Gurley predicted Slack’s direct listing would spark a new era for startup financing. “There is no reason whatsoever equities cannot be priced in a blind auction,” Gurley wrote, referring to how investors in a direct listing set the price by buying stock rather than relying on banks to set the price for them. “This is how 100% of IPOs should be done. And hopefully will one day.”

Whoever is right, change is coming to the exchanges. Conditions are shifting in ways that favor direct listings.

For starters, exchanges that provide secondary markets for shares of private companies are getting more liquid. These exchanges, which allow accredited investors to buy and sell shares before they are publicly listed, and give public investors a clearer view into the value and workings of the company, are exploding in volume. EquityZen says it has placed 7,500 transactions in the last five years.

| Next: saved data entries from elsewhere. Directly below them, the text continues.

(* ===== verification/Db.v ===== *)
(** * db_management.cpp: the database functions

    Every function of the file, over an interface to SQLite (the class [Sqlite]) whose calls take the
    statement texts of the program.  What the statements mean is the class [SqliteLaws] of [DbSpec]. *)

From S2P Require Import Prelude Str Json Hash.
From Stdlib Require Import Ascii Sorting.Permutation Sorting.Sorted.
From Stdlib Require String.

Local Open Scope string_scope.
Local Open Scope Z_scope.

(** ** Structures *)

Record Detection := mk_Detection { imageBlob : list Z; timestamp : string }.

Record CrossLine := mk_CrossLine {
  index : Z; x1 : Z; y1 : Z; x2 : Z; y2 : Z; name : string; mode : string }.

Record BaseLine := mk_BaseLine {
  base_index : Z; matrixNum1 : Z; base_x1 : Z; base_y1 : Z;
  matrixNum2 : Z; base_x2 : Z; base_y2 : Z }.

Record VerticalLineEquation := mk_Vertical { vert_index : Z; vert_a : double; vert_b : double }.

Record Account := mk_Account { id : string; passwd : string; otp_secret : string; use_otp : bool }.

Record RecoveryCode := mk_RecoveryCode { code_id : string; code_hash : string; used : Z }.

(** ** The engine *)

Inductive value :=
| VNull
| VInt (z : Z)
| VReal (d : double)
| VText (s : string)
| VBlob (bs : list Z).

(** A row: the values by column name, in the order of the columns. *)
Definition row : Type := list (string * value).

(** [sql_exec] is [Statement::exec] on a prepared statement with its bound values, and returns the
    number of rows changed; [sql_query] gives the rows [executeStep] delivers and the exception that
    ends them, if any; the last three are [SQLite::Transaction]. *)
Class Sqlite (D : Type) := {
  sql_exec : string -> list value -> D -> res Z * D;
  sql_query : string -> list value -> D -> list row * option exn;
  sql_begin : D -> res unit * D;
  sql_commit : D -> res unit * D;
  sql_rollback : D -> D;
  sql_real_text : double -> string }.

(** ** Columns *)

(** The integer a text begins with, 0 if there is none. *)
Definition text_int (s : string) : Z :=
  match skip_spaces s with
  | String "-" s' => - dec_value 0 (take_digits s')
  | String "+" s' => dec_value 0 (take_digits s')
  | s' => dec_value 0 (take_digits s')
  end.

(** [getColumn(name)], [getInt()], [getString()] and [getBlob()]. *)
Fixpoint col (r : row) (nm : string) : res value :=
  match r with
  | [] => Throw (sqlite_error "no such column")
  | (c, v) :: r => if String.eqb c nm then Ok v else col r nm
  end.

Definition value_int (v : value) : Z :=
  match v with
  | VNull => 0
  | VInt z => s32 z
  | VReal d => match int_of_double d with Ok z => z | Throw _ => 0 end
  | VText s => s32 (text_int s)
  | VBlob bs => s32 (text_int (string_of bs))
  end.

(** ** The tables *)

(** The texts of the six [create_table] functions. *)
Definition sql_detections : string :=
  "CREATE TABLE IF NOT EXISTS detections (id INTEGER PRIMARY KEY AUTOINCREMENT, image BLOB, timestamp DATETIME DEFAULT CURRENT_TIMESTAMP NOT NULL)".

Definition sql_lines : string :=
  "CREATE TABLE IF NOT EXISTS lines (indexNum INTEGER PRIMARY KEY NOT NULL, x1 INTEGER NOT NULL , y1 INTEGER NOT NULL , x2 INTEGER NOT NULL , y2 INTEGER NOT NULL , name TEXT NOT NULL UNIQUE , mode TEXT )".

Definition sql_baseLines : string :=
  "CREATE TABLE IF NOT EXISTS baseLines (indexNum INTEGER PRIMARY KEY, matrixNum1 INTEGER NOT NULL, x1 INTEGER NOT NULL, y1 INTEGER NOT NULL, matrixNum2 INTEGER NOT NULL, x2 INTEGER NOT NULL, y2 INTEGER NOT NULL)".

Definition sql_verticalLineEquations : string :=
  "CREATE TABLE IF NOT EXISTS verticalLineEquations (indexNum INTEGER PRIMARY KEY, a REAL NOT NULL, b REAL NOT NULL)".

Definition sql_accounts : string :=
  "CREATE TABLE IF NOT EXISTS accounts (id TEXT PRIMARY KEY, passwd TEXT NOT NULL, otp_secret TEXT, use_otp INTEGER DEFAULT 0)".

Definition sql_recovery_codes : string :=
  "CREATE TABLE IF NOT EXISTS recovery_codes (id TEXT NOT NULL, code TEXT NOT NULL, used INTEGER DEFAULT 0, FOREIGN KEY(id) REFERENCES accounts(id))".

Section functions.
Context {D : Type} `{Sqlite D} `{Pwhash}.

Definition value_string (v : value) : string :=
  match v with
  | VNull => ""
  | VInt z => if z <? 0 then String "-" (to_string (- z)) else to_string z
  | VReal d => sql_real_text d
  | VText s => s
  | VBlob bs => string_of bs
  end.

Definition value_blob (v : value) : list Z :=
  match v with
  | VNull => []
  | VBlob bs => bs
  | v => bytes_of (value_string v)
  end.

(** [query.getColumn(nm)] as an integer, as a string, as a blob. *)
Definition col_int (r : row) (nm : string) : res Z := value_int <$> col r nm.
Definition col_string (r : row) (nm : string) : res string := value_string <$> col r nm.
Definition col_blob (r : row) (nm : string) : res (list Z) := value_blob <$> col r nm.

(** The loop [while (query.executeStep()) v.push_back(...)] inside its [try]: what was collected
    before an exception is kept. *)
Fixpoint collect {A} (f : row -> res A) (rows : list row) : list A :=
  match rows with
  | [] => []
  | r :: rows => match f r with Ok a => a :: collect f rows | Throw _ => [] end
  end.

Definition select_rows {A} (sql : string) (args : list value) (f : row -> res A) : M D (list A) :=
  d ← getS; mret (collect f (fst (sql_query sql args d))).

(** [try { query.exec(); return true; } catch (exception) { return false; }]. *)
Definition exec_flag (sql : string) (args : list value) : M D bool :=
  try_catch (sql_exec sql args ;; mret true) is_std_exception (fun _ => mret false).

(** The same with [if (changes == 0) return false]. *)
Definition exec_changes (sql : string) (args : list value) : M D bool :=
  try_catch (changes ← sql_exec sql args; mret (negb (changes =? 0)))
    is_std_exception (fun _ => mret false).

(** [db.exec(sql)]; an exception is not caught. *)
Definition db_exec (sql : string) : M D unit := sql_exec sql [] ;; mret tt.

(** ** detections *)

Definition create_table_detections : M D unit := db_exec sql_detections.

Definition insert_data_detections (detection : Detection) : M D bool :=
  exec_flag "INSERT INTO detections (image, timestamp) VALUES (?, ?)"
    [VBlob (imageBlob detection); VText (timestamp detection)].

Definition select_data_for_timestamp_range_detections (startTimestamp endTimestamp : string)
    : M D (list Detection) :=
  select_rows "SELECT * FROM detections WHERE timestamp BETWEEN ? AND ? ORDER BY timestamp"
    [VText startTimestamp; VText endTimestamp]
    (fun r => image ← col_blob r "image"; ts ← col_string r "timestamp"; Ok (mk_Detection image ts)).

Definition delete_all_data_detections : M D unit :=
  try_catch (sql_exec "DELETE FROM detections" [] ;; mret tt) is_std_exception (fun _ => mret tt).

(** ** lines *)

Definition create_table_lines : M D unit := db_exec sql_lines.

Definition insert_data_lines (l : CrossLine) : M D bool :=
  exec_flag "INSERT INTO lines (indexNum, x1, y1, x2, y2, name, mode) VALUES (?, ?, ?, ?, ?, ?, ?)"
    [VInt (index l); VInt (x1 l); VInt (y1 l); VInt (x2 l); VInt (y2 l); VText (name l); VText (mode l)].

Definition read_line (r : row) : res CrossLine :=
  i ← col_int r "indexNum"; a ← col_int r "x1"; b ← col_int r "y1"; c ← col_int r "x2"; d ← col_int r "y2";
  n ← col_string r "name"; m ← col_string r "mode";
  Ok (mk_CrossLine i a b c d n m).

Definition select_all_data_lines : M D (list CrossLine) :=
  select_rows "SELECT * FROM lines ORDER BY name" [] read_line.

Definition delete_data_lines (indexNum : Z) : M D bool :=
  exec_changes "DELETE FROM lines WHERE indexNum = ?" [VInt indexNum].

Definition delete_all_data_lines : M D bool := exec_changes "DELETE FROM lines" [].

(** ** baseLines *)

Definition create_table_baseLines : M D unit := db_exec sql_baseLines.

Definition read_baseLine (r : row) : res BaseLine :=
  i ← col_int r "indexNum"; m1 ← col_int r "matrixNum1"; a ← col_int r "x1"; b ← col_int r "y1";
  m2 ← col_int r "matrixNum2"; c ← col_int r "x2"; d ← col_int r "y2";
  Ok (mk_BaseLine i m1 a b m2 c d).

Definition select_all_data_baseLines : M D (list BaseLine) :=
  select_rows "SELECT * FROM baseLines" [] read_baseLine.

Definition insert_data_baseLines (b : BaseLine) : M D bool :=
  exec_flag "INSERT INTO baseLines (indexNum, matrixNum1, x1, y1, matrixNum2, x2, y2) VALUES (?, ?, ?, ?, ?, ?, ?)"
    [VInt (base_index b); VInt (matrixNum1 b); VInt (base_x1 b); VInt (base_y1 b);
     VInt (matrixNum2 b); VInt (base_x2 b); VInt (base_y2 b)].

Definition update_data_baseLines (b : BaseLine) : M D bool :=
  exec_flag "UPDATE baseLines SET matrixNum1 = ?, matrixNum2 = ? WHERE indexNum = ?"
    [VInt (matrixNum1 b); VInt (matrixNum2 b); VInt (base_index b)].

Definition delete_all_data_baseLines : M D bool := exec_changes "DELETE FROM baselines" [].

(** ** verticalLineEquations *)

Definition create_table_verticalLineEquations : M D unit := db_exec sql_verticalLineEquations.

(** [exec] on a query throws when there is a row, and [getColumn] throws when there is none. *)
Definition exec_select (sql : string) (args : list value) : M D unit :=
  d ← getS;
  match sql_query sql args d with
  | (_, Some e) => throwM e
  | (_ :: _, None) => throwM (sqlite_error "exec() does not expect results. Use executeStep.")
  | ([], None) => mret tt
  end.

Definition getColumn_without_row {A} : M D A := throwM (sqlite_error "No row to get a column from.").

(** [uninit] is what the local variable happens to hold. *)
Definition select_data_verticalLineEquations (uninit : VerticalLineEquation) (idx : Z)
    : M D VerticalLineEquation :=
  try_catch
    (exec_select "SELECT * FROM verticalLineEquations WHERE index = ?" [VInt idx] ;;
     getColumn_without_row)
    is_std_exception (fun _ => mret uninit).

Definition insert_data_verticalLineEquations (v : VerticalLineEquation) : M D bool :=
  exec_flag "INSERT INTO verticalLineEquations (indexNum, a, b) VALUES (?, ?, ?)"
    [VInt (vert_index v); VReal (vert_a v); VReal (vert_b v)].

Definition delete_all_data_verticalLineEquations : M D bool :=
  exec_changes "DELETE FROM verticalLineEquations" [].

(** ** accounts *)

Definition create_table_accounts : M D unit := db_exec sql_accounts.

Definition insert_data_accounts (a : Account) : M D bool :=
  exec_flag "INSERT INTO accounts (id, passwd, otp_secret, use_otp) VALUES (?, ?, ?, ?)"
    [VText (id a); VText (passwd a); VText (otp_secret a); VInt (if use_otp a then 1 else 0)].

(** [getColumn(i)] by position. *)
Definition col_nth (r : row) (i : nat) : res value :=
  match r !! i with Some (_, v) => Ok v | None => Throw (sqlite_error "Column index out of range.") end.

Definition read_account (r : row) : res Account :=
  i ← col_nth r 0; p ← col_nth r 1; s ← col_nth r 2; u ← col_nth r 3;
  Ok (mk_Account (value_string i) (value_string p) (value_string s) (value_int u =? 1)).

Definition get_account_by_id (i : string) : M D (option Account) :=
  d ← getS;
  match sql_query "SELECT id, passwd, otp_secret, use_otp FROM accounts WHERE id = ?" [VText i] d with
  | (r :: _, _) => match read_account r with Ok a => mret (Some a) | Throw _ => mret None end
  | ([], _) => mret None
  end.

(** [getColumn] is called without [executeStep] before it. *)
Definition select_data_accounts (i p : string) : M D (option Account) :=
  if str_empty i || str_empty p then mret None
  else try_catch (Some <$> getColumn_without_row) is_std_exception (fun _ => mret None).

Definition store_otp_secret (i secret : string) : M D bool :=
  exec_flag "UPDATE accounts SET otp_secret = ? WHERE id = ?" [VText secret; VText i].

(** ** recovery_codes *)

Definition create_table_recovery_codes : M D unit := db_exec sql_recovery_codes.

Fixpoint insert_codes (i : string) (codes : list string) : M D unit :=
  match codes with
  | [] => mret tt
  | c :: codes =>
      sql_exec "INSERT INTO recovery_codes (id, code) VALUES (?, ?)" [VText i; VText c] ;;
      insert_codes i codes
  end.

(** [SQLite::Transaction] around a body: its destructor rolls back what was not committed. *)
Definition with_transaction (body : M D unit) : M D unit := fun d =>
  match sql_begin d with
  | (Throw e, d) => (Throw e, d)
  | (Ok _, d) =>
      match body d with
      | (Throw e, d) => (Throw e, sql_rollback d)
      | (Ok _, d) =>
          match sql_commit d with
          | (Throw e, d) => (Throw e, sql_rollback d)
          | (Ok _, d) => (Ok tt, d)
          end
      end
  end.

Definition store_recovery_codes (i : string) (codes : list string) : M D bool :=
  try_catch (with_transaction (insert_codes i codes) ;; mret true) is_std_exception (fun _ => mret false).

Definition get_hashed_recovery_codes (i : string) : M D (list string) :=
  select_rows "SELECT code FROM recovery_codes WHERE id = ? AND used = 0" [VText i]
    (fun r => value_string <$> col_nth r 0).

Definition verify_recovery_code (i input : string) : M D bool :=
  hashed_codes ← get_hashed_recovery_codes i;
  mret (existsb (fun hashed => verify_password hashed input) hashed_codes).

Definition invalidate_recovery_code (i input_code : string) : M D bool :=
  try_catch
    (hashed_codes ← get_hashed_recovery_codes i;
     let matched_hash := default "" (List.find (fun h => verify_password h input_code) hashed_codes) in
     if str_empty matched_hash then mret false
     else changes ← sql_exec "UPDATE recovery_codes SET used = 1 WHERE id = ? AND code = ?"
                      [VText i; VText matched_hash];
          mret (0 <? changes))
    is_std_exception (fun _ => mret false).
End functions.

Meanwhile, for a company with enough buzz to consider going public, there’s a good chance that large investors such as institutional funds have already poured hundreds of millions of dollars into transactions of the company’s privately held shares, as they did with Slack. This price transparency means the company can have far more confidence in how to price its shares on the public exchanges.

Spotify, for example, chose to sell shares through a direct listing at $132, very close to its then-recent secondary share pricing. The stock rose about 26% during the first day of trading (it’s now down about 8% since its April 2018 listing) and the company saved millions on underwriting fees.

Rather than a rite of passage, the IPO may soon become just another fundraising round. Six months after its own direct listing, Spotify is promoting its path as the future for all companies, even those that need growth capital. “Raising money from an IPO is an entirely tactical decision and should be weighed against all the other funding alternatives for private and public companies,” its CFO wrote last October. “Companies have more flexibility than they may realise when it comes to raising capital. And the same is true when it comes to going public.”